Densho Digital Archive
Emiko and Chizuko Omori Collection
Title: Harry Ueno Interview
Narrator: Harry Ueno
Interviewer: Emiko Omori
Location: San Mateo, California
Date: February 18, 1994
Densho ID: denshovh-uharry-01-0030

<Begin Segment 30>

EO: Okay, so now we've gotten to Leupp, and you're in the basement of the, in the Leupp school, it's an Indian school.

HU: Indian school, yeah. One of the good solid buildings out there and they have a dormitory, they have a shower room, they have a dining place, everything set up very beautiful, good structure, everything. But the only thing, just like any other camp, they got a barbed-wire fence, they got a watchtower, and the most Leupp inmate was about seventy-five. They had 300 MP watching us. [Laughs]

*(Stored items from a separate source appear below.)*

(** The verdicts. *)
Definition rejected (expected : list string) (result : Finished) : bool :=
  negb (returncode result =? 0) && forallb (fun fragment => text_in (py fragment) (stderr result)) expected.
Definition gate_holds (expected : option string) (result : Finished) : bool :=
  match expected with
  | Some diagnostic =>
      negb (returncode result =? 0) && text_in (py diagnostic) (stderr result) && text_in (py "Hint:") (stderr result)
  | None => returncode result =? 0
  end.

(** The programs. *)
Definition compile_fail_source (f : CompileFail) : pystr :=
  PREFIX ++ cf_declarations f ++ py "main :: proc() {" ++ INIT ++ cf_body f ++ py "}" ++ [10].
Definition pending_write (name : string) : pystr :=
  if String.eqb name "zero_value_is_ready" then []
  else source_lines ["    sqlodin.effects_add_write(&e, sqlodin.Write_Promise{ballot = sqlodin.ballot_make(1, 0, 1)})"]%string.
Definition durability_source (d : Durability) : pystr :=
  PREFIX ++ source_lines ["main :: proc() {"; "    e: sqlodin.Effects(sqlodin.Mutation, 1, 4, 1, .Enforced)"]%string
  ++ pending_write (du_name d) ++ py "    " ++ du_operation d ++ [10] ++ py "}" ++ [10].

Section Contracts.
Context {W : Type} `{Host W} (ROOT ODIN : pystr).

Definition collection : pystr := py "-collection:review=" ++ ROOT.
Definition run_check (source : pystr) : Hm (W := W) Finished :=
  io_res (h_run [ODIN; py "check"; source; py "-file"; collection] [] None).

Definition check_compile_fail (source : pystr) (f : CompileFail) : Hm (W := W) unit :=
  do! io_res (h_write_text source (compile_fail_source f));;
  let! result := run_check source in
  if rejected (cf_expected f) result then print_line (py "PASS compile-fail " ++ py (cf_name f))
  else throw (SystemExit (fstr [L (cf_name f); L ": expected the compiler to reject this program"] ++ [10]
                          ++ stdout result ++ stderr result)).

Definition check_durability (source binary mode : pystr) (d : Durability) : Hm (W := W) unit :=
  do! io_res (h_write_text source (durability_source d));;
  let! _ := run_checked [ODIN; py "build"; source; py "-file"; collection; py "-out:" ++ binary; mode] [] None in
  let! result := io_res (h_run [binary] [] None) in
  if gate_holds (du_expected d) result then print_line (fstr [L "PASS durability "; L (du_name d); L " "; T mode])
  else throw (SystemExit (fstr [L (du_name d); L " "; T mode;
         L (match du_expected d with Some _ => ": expected durability rejection" | None => ": correct ordering failed" end)]
         ++ [10] ++ stderr result)).

Definition contracts_main : Hm (W := W) unit :=
  with_tempdir (py "sqlodin-contracts-") [] (fun directory =>
    let source := join_path directory (py "main.odin") in
    let binary := join_path directory (py "check") in
    do! for_do COMPILE_FAIL (check_compile_fail source);;
    for_do [py "-debug"; py "-o:speed"] (fun mode => for_do DURABILITY (check_durability source binary mode))).
End Contracts.

(** The programs are the ones the script writes. *)
Example zero_members_source :
  compile_fail_source (mkCompileFail "zero_members" [] (membership_body "z" "0") []) =
  PREFIX ++ py "main :: proc() {" ++ INIT
  ++ source_lines [" z: sqlodin.Membership(0)"; " _ = sqlodin.membership_init(&z, ids[:])"; "}"]%string.
Proof. vm_compute. reflexivity. Qed.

EO: You mean there were seventy-five of you and 300...

HU: Three hundred MP outside there. [Laughs] And besides, we have internal security, about seven of them inside the camp.

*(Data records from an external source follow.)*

(** A run in a cluster records what its checks record. *)
Lemma checked_run names (body : Sc report unit) (s : St) :
  emits names body -> opening s.1 ->
  wp (do! body;; amend (rupdate [("complete", tbool true); ("passed", tbool true)]%string)) (fun r s' => honest names r s'.1) s.
Proof.
  intros Hem [Hv Hc]. apply wp_bind. eapply wp_mono; [by apply Hem|].
  intros [[]|e|] s1 (Hv1 & l & Hl & Heq); [|by apply honest_opening; rewrite ?Hv1..].
  apply wp_amend. cbn [fst]. subst l.
  split; [|intros _; exact (rget_rset "passed" (tbool true) (rupdate [("complete"%string, tbool true)] s1.1))]. intros _.
  rewrite rget_rupdate_other by done. exact Hl.
Qed.

Lemma honest_voters {A} names binary openssl format kept (prepare : V A) body work (s : St) :
  (forall a, emits names (body a)) -> opening s.1 ->
  wp (voters_run binary openssl format kept prepare body work) (fun r s' => honest names r s'.1) s.
Proof.
  intros Hem Ho. unfold voters_run. apply honest_host; [done|]. intros c w.
  apply honest_host; [done|]. intros u w2. apply honest_host; [done|]. intros a w3.
  apply wp_try_finally. eapply wp_mono; [by apply checked_run|].
  intros r s2 Hh. destruct r as [[]|e|]; [| |done];
    (apply wp_bind, wp_host_step; intros [?|e'|] w4; [|by destruct Hh..]);
    (apply wp_bind, wp_host_step; intros [logs|e'|] w5; [|by destruct Hh..]);
    apply wp_amend; cbn [fst]; by eapply honest_note.
Qed.

(** Noting the file system leaves a report that is still open. *)
Lemma honest_filesystem names wanted work (rest : Sc report unit) (s : St) :
  opening s.1 -> (forall s1 : St, opening s1.1 -> wp rest (fun r s' => honest names r s'.1) s1) ->
  wp (do! note_filesystem rupdate wanted work;; rest) (fun r s' => honest names r s'.1) s.
Proof.
  intros Ho Hrest. apply wp_bind. unfold note_filesystem. destruct wanted; [|by apply wp_ret, Hrest].
  apply wp_bind, wp_host_step. intros [fs|e|] w; [|apply honest_opening; [apply Ho|done]..].
  apply wp_bind, wp_amend, wp_host_step. cbn [fst snd].
  assert (Ho' : opening (rupdate [("filesystem"%string, J fs)] s.1)) by (by apply opening_note).
  intros [[]|e|] w1; [by apply Hrest|apply honest_opening; [apply Ho'|done]..].
Qed.

Lemma honest_run names binary openssl format kept body work (s : St) :
  emits names body -> opening s.1 ->
  wp (cluster_run binary openssl format kept body work) (fun r s' => honest names r s'.1) s.
Proof.
  intros Hem Ho. unfold cluster_run. apply honest_filesystem; [done|]. intros s1 H1.
  apply honest_host; [done|]. intros b w. by apply honest_voters.
Qed.

(** What a script leaves: an honest report, on disk unless fuel ran out. *)
Definition script_honest (names : list pystr) (output : pystr) (r : res exn unit) (s : St) : Prop :=
  (r = OutOfFuel \/ written output (Obj s.1) s.2) /\ honest names r s.1.

Lemma evidence_script_honest names output scratch prefix run (s : St) :
  (forall work s1, opening s1.1 -> wp (run work) (fun r s' => honest names r s'.1) s1) ->
  opening s.1 -> wp (evidence_script output scratch prefix run) (script_honest names output) s.
Proof.
  intros Hrun Ho. unfold evidence_script, script_honest. eapply wp_mono; [apply (wp_writing _ _ _ (honest names))|].
  - apply wp_recording.
    eapply wp_mono; [apply honest_host; [done|]; intros u w; apply honest_host; [done|]; intros work w2|].
    + apply wp_try_finally. eapply wp_mono; [by apply Hrun|]. intros r s' Hh.
      destruct r as [[]|e|]; [| |done]; apply wp_host_step; intros [?|?|] w3; cbn [fst]; first [done|by destruct Hh].
    + intros [[]|e|] s' Hh; [done| |done]. by eapply honest_note.
  - intros r s' (r0 & [Hh1 Hh2] & Hw & Hr). split; [done|]. split; [done|]. intros ->. apply Hh2. by apply Hr.
Qed.

(** Scripts that note their sources last: the verdict is honest, and a success
    is on disk. *)
Definition closed_honest (names : list pystr) (output : pystr) (r : res exn unit) (s : St) : Prop :=
  honest names r s.1 /\ (r = Ok tt -> written output (Obj s.1) s.2).

Lemma honest_closing names output k (sources : V (list (pystr * pystr))) (body : Sc report unit) (s : St) :
  (forall x : tv, forallb (fun '(k', _) => negb (pyeqb (py k') (py "passed"))) [(k, x)] = true) ->
  (forall x : tv, forallb (fun '(k', _) => negb (pyeqb (py k') (py "checks"))) [(k, x)] = true) ->
  wp body (fun r s' => honest names r s'.1) s ->
  wp (try_finally body
        (let! m := v sources in
         do! amend (rupdate [(k, manifest_report m)]);;
         let! rep := reported in v (io_res (h_write_json output (Obj rep))))) (closed_honest names output) s.
Proof.
  intros Hp Hc Hb. apply wp_try_finally. eapply wp_mono; [exact Hb|]. intros r s1 Hh.
  assert (Hfin : wp (let! m := v sources in
         do! amend (rupdate [(k, manifest_report m)]);;
         let! rep := reported in v (io_res (h_write_json output (Obj rep))))
      (fun r' s2 => honest names r s2.1 /\ (r' = Ok tt -> written output (Obj s2.1) s2.2)) s1).
  { apply wp_bind, wp_host_step. intros [m|e|] w1; [|by split..]. apply wp_bind, wp_amend. cbn [fst snd].
    assert (Hh' : honest names r (rupdate [(k, manifest_report m)] s1.1)) by (apply (honest_note names r); [apply Hp|apply Hc|done|done]).
    apply wp_bind, wp_gets, wp_on_host, wp_intro. cbn [fst snd]. intros r' w2 Hw. split; [done|]. intros _.
    exists w1. unfold io_res in Hw. by rewrite Hw. }
  destruct r as [[]|e|]; [| |by split]; (eapply wp_mono; [exact Hfin|]); intros [[]|e'|] s2 [[F1 F2] F3]; (split; [by split|done]).
Qed.

(** A step before the report is complete enough to be written. *)
Lemma preparing {A} (m : V A) (k : A -> Sc report unit) (Q : res exn unit -> St -> Prop) (s : St) :
  verdict s.1 <> true_ -> (forall r s', verdict s'.1 <> true_ /\ r <> Ok tt -> Q r s') ->
  (forall a w, wp (k a) Q (s.1, w)) -> wp (bind (v m) k) Q s.
Proof. intros H1 HQ Hk. apply wp_bind, wp_host_step. intros [a|e|] w; [apply Hk|by apply HQ..]. Qed.
End Emits.

(** The steps of a check, up to the names it records. *)
Ltac emits_auto :=
  repeat lazymatch goal with
  | |- emits _ (bind (record ?n) _) => apply (emits_bind _ _ [py n]); [apply emits_record|intros ?]
  | |- emits _ (bind (record_text ?n) _) => apply (emits_bind _ _ [n]); [apply emits_record_text|intros ?]
  | |- emits _ (bind (amend (rupdate _)) _) => apply emits_then; [by apply emits_note|intros ?]
  | |- emits _ (bind (v _) _) => apply emits_then; [apply emits_host|intros ?]
  | |- emits _ (record _) => apply emits_record
  | |- emits _ (record_text _) => apply emits_record_text
  | |- emits _ (ret _) => apply emits_ret
  | |- emits _ (v _) => apply emits_host
  | |- emits _ (throw _) => apply emits_throw
  | |- emits _ (bind (match ?x with _ => _ end) _) => apply emits_then; [destruct x|intros ?]
  end.

(** * Theorems on the service's qualification

    The report of check_network_service.py says passed only after every check
    held, in the order the script makes them. *)

(** The checks in their order. *)
Definition local_checks : list pystr := py <$>
  ["native_cli_status_write_and_query"; "native_cluster_schema";
   "schema_policy_rejects_complete_request_before_snapshot_failure"; "write_any_node_fenced_rows";
   "typed_parameters_and_results"; "atomic_batch_rollback_and_next_sequence"; "readonly_policy_and_result_limit";
   "mixed_case_local_pragma_cannot_mutate_replicated_state"; "untrusted_unlisted_and_peer_as_client_rejected";
   "malformed_frames_close_only_offending_connection"; "six_concurrent_sessions_mixed_writes_and_fenced_reads";
   "cross_master_durable_deduplication"; "minority_no_ack_and_explicit_stale_read";
   "recover_uncertain_write_after_quorum_restored"; "all_process_sigkill_reopen_fenced_convergence";
   "graceful_shutdown_and_exclusive_creation"]%string.
Lemma recovery_script_honest {A} names ROOT folder args initial kept (prepare : V A) body (s : Voters * W) :
  (forall a, emits names (body a)) -> (forall utc digest, opening (rupdate (initial utc digest) [])) ->
  wp (recovery_script ROOT folder args initial kept prepare body)
     (fun r s' => verdict s'.1 <> true_ /\ r <> Ok tt \/ closed_honest names (rc_output args) r s') ([], s).
Proof.
  intros Hem Hop. unfold recovery_script. apply preparing; [done|by left|]. intros binary w1.
  apply preparing; [done|by left|]. intros utc w2. apply preparing; [done|by left|]. intros digest w3.
  apply wp_bind, wp_amend. cbn [fst snd]. apply preparing; [apply Hop|by left|]. intros u w4.
  apply preparing; [apply Hop|by left|]. intros u' w5.
  eapply wp_mono; [apply (honest_closing names); [done|done|]|intros r s' Hh; by right].
  apply wp_recording. eapply wp_mono; [apply honest_host; [apply Hop|]; intros work w6|].
  - apply wp_try_finally. eapply wp_mono; [apply honest_filesystem; [apply Hop|]; intros s1 H1; by apply honest_voters|].
    intros r s' Hh. destruct r as [[]|e|]; [| |done]; apply wp_host_step; intros [?|?|] w7; cbn [fst]; first [done|by destruct Hh].
  - intros [[]|e|] s' Hh; [done| |done]. by eapply honest_note.
Qed.
End Recovery.

(** The qualification scripts pass no service that they did not check:
    whatever the voters, the network and the host do, the reports of
    check_network_service.py, check_snapshot_service.py,
    check_generation_service.py, check_restore_service.py and
    check_session_retirement.py say passed only when they record all of the
    script's checks, in the order it makes them; a run succeeds only with such a
    report; and the report is on disk, on every path out of the first three and
    after every success of the last two. *)
Theorem scripts_sound {W} `{Probes W} (ROOT : pystr) (fuel : nat) (args : ServiceArgs) (sargs : SnapshotArgs) (rargs : RecoveryArgs) (s : Voters * W) :
  let unopened (r : res exn unit) (s' : report * (Voters * W)) := verdict s'.1 <> true_ /\ r <> Ok tt in
  let sound names output r s' := unopened r s' \/ script_honest names output r s' in
  let closed names r s' := unopened r s' \/ closed_honest names (rc_output rargs) r s' in
  wp (service_report ROOT args) (sound local_checks (sa_output args)) ([], s) /\
  wp (snapshot_report fuel ROOT sargs) (sound snapshot_names (sn_output sargs)) ([], s) /\
  wp (generation_report fuel ROOT sargs) (sound generation_names (sn_output sargs)) ([], s) /\
  wp (restore_report fuel ROOT rargs) (closed restore_names) ([], s) /\
  wp (retirement_report fuel ROOT rargs) (closed retirement_names) ([], s).
Proof.
  cbv zeta. split_and!.
  - apply service_sound.
  - apply snapshot_script_honest; [apply emits_snapshot|by split].
  - apply snapshot_script_honest; [apply emits_generation|by split].
  - apply recovery_script_honest; [apply emits_restore|by split].
  - apply recovery_script_honest; [intros ?; apply emits_retirement|by split].
Qed.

EO: They must have thought you were really dangerous.

HU: [Laughs] They tried to tell the people, American people outside, "They are dangerous people." And finally, about ten or twelve days later I been released. Then I got a job as maintenance.

EO: You were released into where?

HU: Into the camp. In other words, out of jail, finally my jail days over.

EO: So Leupp is also a camp.

HU: Yeah, in camp; all fenced there.

EO: Oh, I see.

HU: They got a watchtower and 300 MP. [Laughs] But, you see, I had a radio in the Manzanar, I asked my wife to send me a radio. We had two radios, one big one where the shortwave is cut off, you know, they took off the coil. She sent me the big one. I find a couple coil and I reset the shortwave; they come out perfect. I could hear all the shortwave and the broadcast from Japan and everything, but I listen on my bedside and I covered up in the nighttime and listened to it. In, that was June 1943, they broadcast in the Japan they're digging the pine tree and the roots, those pitch from the pine tree, they squeeze that for the fuel for airplanes, they said. Oh boy, that's the end of the line. Then they said sawdust, they make like a bread, some way they mixed with a chemical, makes like a bread and they eat that. The food is shortage, fuel is out, Japan never can win the war. But I don't want to tell the other people that I notice that. I wrote, and...

EO: Now, who are these other people in Leupp?

HU: Oh, they're from all over the camps. I got all the names there. You know, one of the men from Tule Lake, Mezu, he's the head of the Japanese newspaper, Nichibei. Mezu. [Laughs]

EO: What were they in for?

HU: Well, they were from Tule Lake. They against sign the paper of the loyalty oath. They tell the people, "Don't sign anything," so they had about 100 or 150 people demonstrate for, "Don't sign anything." So they picked a leader, fifteen of them and sent to Moab and eventually land in Leupp.